All the files in the antlr-3.0/runtime/Java/src/org/antlr/runtime directory are needed to create
a full back-end. You must also copy another group of templates such as antlr-3.0/src/org/antlr/codegen/templates/Java/*.stg. And create antlr-3.0/src/org/antlr/codegen/YourTarget.java if you need to override anything in Target.java.
But it is in fact pretty easy to get started:
- In src/org/antlr/codegen/templates/
- create a directory Ada95
- copy Java/Java.stg to Ada95/Ada95.stg
- I recommend building the ANTLR tool 'in place'. Do not create a jar or
compile/copy to a build directory. When you run it with 'java -cp
path-to-src-dir ...' it will use the original *.stg file, which you'll edit
a lot - so rebuilding the tool would be quite a PITA.

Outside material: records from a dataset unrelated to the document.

(** [_submit_accum_tasks(executor, fn_wrapper, infile_function,
    tasks_to_accumulate, force_last_accum, tmpdir)], with the value returned
    or the exception raised. [tasks_to_accumulate.sort] sorts the list of
    the caller in place; the groups are slices of it, that is new lists. *)
Definition _submit_accum_tasks (infile_function tmpdir : string)
    (q : Queue) (tasks_to_accumulate : list Task) (force_last_accum : bool)
  : Queue * result (list Task) :=
  let chunks_per_accum := chunks_per_accum (executor q) in
  let chunks_accum_in_mem := chunks_accum_in_mem (executor q) in
  if (chunks_per_accum <? 2) || (chunks_accum_in_mem <? 2)
  then (q, Raise (RuntimeError
                    "A minimum of two chunks should be used when accumulating"))
  else if (Z.of_nat (length tasks_to_accumulate) <? 2 * chunks_per_accum - 1)
          && negb force_last_accum
  then (q, Ok tasks_to_accumulate)
  else
    let sorted := sort_by fout_size tasks_to_accumulate in
    submit_groups infile_function tmpdir q
                  (_group_lst sorted (Z.to_nat chunks_per_accum))
                  force_last_accum.

(** [chunked n l groups]: the groups are the successive slices of [n]
    elements of [l] *)
Inductive chunked {A : Type} (n : nat) : list A -> list (list A) -> Prop :=
| chunked_nil : chunked n [] []
| chunked_cons (l : list A) (rest : list (list A)) :
    l <> [] -> chunked n (drop n l) rest ->
    chunked n l (take n l :: rest).

End Accumulation.

(** ** _declare_resources

    The calls the function makes on the queue, in order. The options of the
    executor it reads are numbers or [None], and strings. *)

Module Resources.

Record ResourceOptions : Type := mkResourceOptions {
  cores : option Z;
  memory : option Z;
  disk : option Z;
  gpus : option Z;
  resource_monitor : option string;
  resources_mode : string;
  fast_terminate_workers : option Z
}.

Inductive AllocationMode : Type :=
| WORK_QUEUE_ALLOCATION_MODE_MAX
| WORK_QUEUE_ALLOCATION_MODE_MAX_THROUGHPUT.

Inductive BackendCall : Type :=
| tune (name : string) (value : Z)
| enable_monitoring (watchdog : bool)
| specify_category_max_resources (category : string)
    (resources : gmap string Z)
| specify_category_mode (category : string) (mode : AllocationMode)
| activate_fast_abort_category (category : string) (multiplier : Z).

(** [if executor.cores:] for a number or [None] *)
Definition given (o : option Z) : bool :=
  match o with
  | Some v => negb (v =? 0)
  | None => false
  end.

(** [if executor.resource_monitor:] for a string or [None] *)
Definition given_string (o : option string) : bool :=
  match o with
  | Some s => negb (String.eqb s "")
  | None => false
  end.

Definition is_string (o : option string) (s : string) : bool :=
  match o with
  | Some s' => String.eqb s' s
  | None => false
  end.

Definition set_if_given (key : string) (o : option Z) (d : gmap string Z)
  : gmap string Z :=
  match o with
  | Some v => if given o then <[key := v]> d else d
  | None => d
  end.

Definition default_resources (ex : ResourceOptions) : gmap string Z :=
  set_if_given "gpus" (gpus ex)
    (set_if_given "disk" (disk ex)
       (set_if_given "memory" (memory ex)
          (set_if_given "cores" (cores ex) ∅))).

Definition monitor_enabled (ex : ResourceOptions) : bool :=
  let monitor_enabled :=
    if negb (given_string (resource_monitor ex))
       || is_string (resource_monitor ex) "off"
    then false else true in
  if negb (String.eqb (resources_mode ex) "fixed") then true
  else monitor_enabled.

Definition watchdog_enabled (ex : ResourceOptions) : bool :=
  if negb (given_string (resource_monitor ex))
     || is_string (resource_monitor ex) "off"
  then true
  else if is_string (resource_monitor ex) "measure" then false else true.

(** the body of the loop over the categories *)
Definition category_calls (ex : ResourceOptions) (category : string)
  : list BackendCall :=
  [specify_category_max_resources category (default_resources ex)]
  ++ (if negb (String.eqb (resources_mode ex) "fixed")
      then
        [specify_category_mode category WORK_QUEUE_ALLOCATION_MODE_MAX]
        ++ (if String.eqb category "processing"
               && String.eqb (resources_mode ex) "max-throughput"
            then [specify_category_mode category
                    WORK_QUEUE_ALLOCATION_MODE_MAX_THROUGHPUT]
            else [])
      else [])
  ++ (if given (fast_terminate_workers ex)
         && (1 <? default 0 (fast_terminate_workers ex))
      then [activate_fast_abort_category category
              (default 0 (fast_terminate_workers ex))]
      else []).

Definition categories : list string :=
  ["default"; "preprocessing"; "processing"; "accumulating"].

Definition _declare_resources (ex : ResourceOptions) : list BackendCall :=
  [tune "category-steady-n-tasks" 3; tune "force-proportional-resources" 1]
  ++ (if monitor_enabled ex then [enable_monitoring (watchdog_enabled ex)]
      else [])
  ++ concat (map (category_calls ex) categories).

(** the allocation mode a category is left in: the one of the last call
    that specifies it *)
Definition mode_of (calls : list BackendCall) (category : string)
  : option AllocationMode :=
  foldl (fun m call =>
           match call with
           | specify_category_mode c mode =>
             if String.eqb c category then Some mode else m
           | _ => m
           end) None calls.

End Resources.

(** ** work_queue_main *)

Module Main.

Import Tasks Resources.

(** [_check_dynamic_chunksize_targets]; the message is the format string *)
Definition _check_dynamic_chunksize_targets
    (targets : option (gmap string Q)) : result unit :=
  match targets with
  | Some t =>
    if forallb (fun k => String.eqb k "wall_time" || String.eqb k "memory")
               (map fst (map_to_list t))
    then Ok tt
    else Raise (KeyError "dynamic chunksize resource {} is unknown.")
  | None => Ok tt
  end.

(** the further options of the executor that [work_queue_main] reads *)
Record MainOptions : Type := mkMainOptions {
  environment_file : option string;
  compression : option Z;
  desc : string
}.

(** [work_queue_main], with the calls [_declare_resources] has made on the
    queue when it raises. After the check of the targets:
    [executor.environment_file.wrapper] reads an attribute of a string;
    [self.compression = 1] names [self] in a function; both branches on
    [executor.desc] pass [fn_wrapper], a name bound nowhere in the function
    or the module, so that neither [_work_queue_preprocessing] nor
    [_work_queue_processing] is entered. The creation of the queue, of the
    directory and of the function files, and [custom_init], are taken to
    return. *)
Definition work_queue_main {R : Type} (ex : Executor) (options : MainOptions)
    (resources : ResourceOptions) : list BackendCall * result R :=
  match _check_dynamic_chunksize_targets (dynamic_chunksize ex) with
  | Raise e => ([], Raise e)
  | Ok _ =>
    if given_string (environment_file options)
    then ([], Raise (AttributeError "wrapper"))
    else
      match compression options with
      | None => ([], Raise (NameError "self"))
      | Some _ =>
        (_declare_resources resources, Raise (NameError "fn_wrapper"))
      end
  end.

End Main.

(** * Properties *)

Section EstimatorProperties.

Import Estimator.

(** ** The estimator *)

Lemma Qlt_bool_iff (x y : Q) : Qlt_bool x y = true <-> (x < y)%Q.
Proof.
  unfold Qlt_bool. rewrite negb_true_iff. split.
  - intros H. apply Qnot_le_lt. intros Hle.
    apply Qle_bool_iff in Hle. congruence.
  - intros H. destruct (Qle_bool y x) eqn:E; [|reflexivity].
    apply Qle_bool_iff in E. exfalso. exact (Qlt_not_le _ _ H E).
Qed.

Lemma Qlt_bool_false (x y : Q) : Qlt_bool x y = false <-> (y <= x)%Q.
Proof.
  unfold Qlt_bool. rewrite negb_false_iff. apply Qle_bool_iff.
Qed.

Lemma floor_to_pow2_small floor_log2 (v : Q) :
  (v < 1)%Q -> _floor_to_pow2 floor_log2 v = 1.
Proof.
  intros H. unfold _floor_to_pow2.
  apply Qlt_bool_iff in H. now rewrite H.
Qed.

Lemma floor_to_pow2_large floor_log2 (v : Q) :
  (1 <= v)%Q -> _floor_to_pow2 floor_log2 v = 2 ^ floor_log2 v.
Proof.
  intros H. unfold _floor_to_pow2.
  apply Qlt_bool_false in H. now rewrite H.
Qed.

Lemma floor_to_pow2_is_pow2 floor_log2 (v : Q) :
  (forall x : Q, (1 <= x)%Q -> 0 <= floor_log2 x) ->
  exists k, 0 <= k /\ _floor_to_pow2 floor_log2 v = 2 ^ k.
Proof.
  intros Hlog. unfold _floor_to_pow2. destruct (Qlt_bool v 1) eqn:E.
  - exists 0. split; [lia | reflexivity].
  - exists (floor_log2 v). split; [|reflexivity].
    apply Hlog. now apply Qlt_bool_false.
Qed.

Lemma floor_to_pow2_pos floor_log2 (v : Q) :
  (forall x : Q, (1 <= x)%Q -> 0 <= floor_log2 x) ->
  1 <= _floor_to_pow2 floor_log2 v.
Proof.
  intros Hlog.
  destruct (floor_to_pow2_is_pow2 floor_log2 v Hlog) as (k & Hk & ->).
  pose proof (Z.pow_pos_nonneg 2 k ltac:(lia) Hk). lia.
Qed.

Lemma pow2_ge_1 (k : Z) : 0 <= k -> (1 <= inject_Z (2 ^ k))%Q.
Proof.
  intros Hk. change 1%Q with (inject_Z 1). rewrite <- Zle_Qle.
  pose proof (Z.pow_pos_nonneg 2 k ltac:(lia) Hk). lia.
Qed.

Lemma floor_to_pow2_of_pow2 floor_log2 (k : Z) :
  LogFacts floor_log2 -> 0 <= k ->
  _floor_to_pow2 floor_log2 (inject_Z (2 ^ k)) = 2 ^ k.
Proof.
  intros Hlog Hk.
  rewrite floor_to_pow2_large by now apply pow2_ge_1.
  now rewrite (floor_log2_pow2 _ Hlog).
Qed.

Lemma floor_log2_exact_facts : LogFacts floor_log2_exact.
Proof.
  unfold floor_log2_exact. split.
  - intros v _. apply Z.log2_nonneg.
  - intros v w _ Hle. apply Z.log2_le_mono. now apply Qfloor_resp_le.
  - intros k Hk. rewrite Qfloor_Z. now apply Z.log2_pow2.
Qed.

Lemma dimension_estimates_none
    float_div float_mul float_add quantile linregress targets reports :
  targets = None \/ (length reports < 2)%nat ->
  dimension_estimates float_div float_mul float_add quantile linregress
    targets reports = Ok (None, None).
Proof.
  intros H. unfold dimension_estimates.
  destruct targets as [targets|]; [|reflexivity].
  destruct H as [H | H]; [discriminate|].
  destruct (1 <? Z.of_nat (length reports)) eqn:E; [|reflexivity].
  apply Z.ltb_lt in E. lia.
Qed.

(** C1, as amended: without targets ([None]) or with fewer than two
    samples, whatever the samples are, [_compute_chunksize] returns the
    base size put through [_floor_to_pow2]. With a logarithm that is not
    negative from 1 on and exact at the powers of two, this is a power of
    two, and it is the base size exactly when the base size is a power of
    two. *)
Theorem compute_chunksize_without_estimate
    floor_log2 float_div float_mul float_add quantile linregress
    (base : Z) targets (reports : list report) :
  targets = None \/ (length reports < 2)%nat ->
  _compute_chunksize floor_log2 float_div float_mul float_add quantile
    linregress base targets reports
    = Ok (_floor_to_pow2 floor_log2 (inject_Z base)) /\
  (LogFacts floor_log2 ->
   (exists k, 0 <= k /\
      _floor_to_pow2 floor_log2 (inject_Z base) = 2 ^ k) /\
   (_compute_chunksize floor_log2 float_div float_mul float_add quantile
      linregress base targets reports = Ok base
    <-> exists k, 0 <= k /\ base = 2 ^ k)).
Proof.
  intros H.
  assert (E : _compute_chunksize floor_log2 float_div float_mul float_add
                quantile linregress base targets reports
              = Ok (_floor_to_pow2 floor_log2 (inject_Z base))).
  { unfold _compute_chunksize.
    now rewrite (dimension_estimates_none _ _ _ _ _ _ _ H). }
  split; [exact E|]. intros Hlog.
  pose proof (floor_to_pow2_is_pow2 floor_log2 (inject_Z base)
                (floor_log2_nonneg _ Hlog)) as Hpow.
  split; [exact Hpow|]. rewrite E. split.
  - intros [= Hb]. now rewrite <- Hb.
  - intros (k & Hk & ->). now rewrite floor_to_pow2_of_pow2.
Qed.

Lemma compute_chunksize_without_estimate_witness :
  _compute_chunksize floor_log2_exact Qdiv Qmult Qplus quantile_nearest
    linregress_exact 64 None [(100, (30 # 1)%Q, (500 # 1)%Q)] = Ok 64 /\
  exists k, 0 <= k /\ 64 = 2 ^ k.
Proof.
  destruct (compute_chunksize_without_estimate
              floor_log2_exact Qdiv Qmult Qplus quantile_nearest
              linregress_exact 64 None
              [(100, (30 # 1)%Q, (500 # 1)%Q)]) as [E H].
  - left. reflexivity.
  - destruct (H floor_log2_exact_facts) as [_ Hiff].
    split; [exact E | apply Hiff; exact E].
Defined.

- Create a directory antlr-3.0/runtime/Ada95. Here you can put anything you
need (no need to clone Java 1:1).
- Start with a simple lexer like:
lexer grammar T; options { language = Ada95; } ZERO: '0';
- Look at the generated code and try to figure out which templates in
Ada95.stg you have to port to get valid Ada95 code. What I did, is to
comment out the Java code in all templates replacing it with something like
FIXME([number]). Then you fix the templates until no FIXME remains in the
output.
- You'll need a basic implementation of a character stream and base
recognizer/lexer to get the example running. Just implement the methods
that are actually needed to get the example running w/o errors.
- You'll either get the feeling "Wow, that was easy!" and move on (that
happened to me) or "Eeek, what a pain!" and let someone else to the work.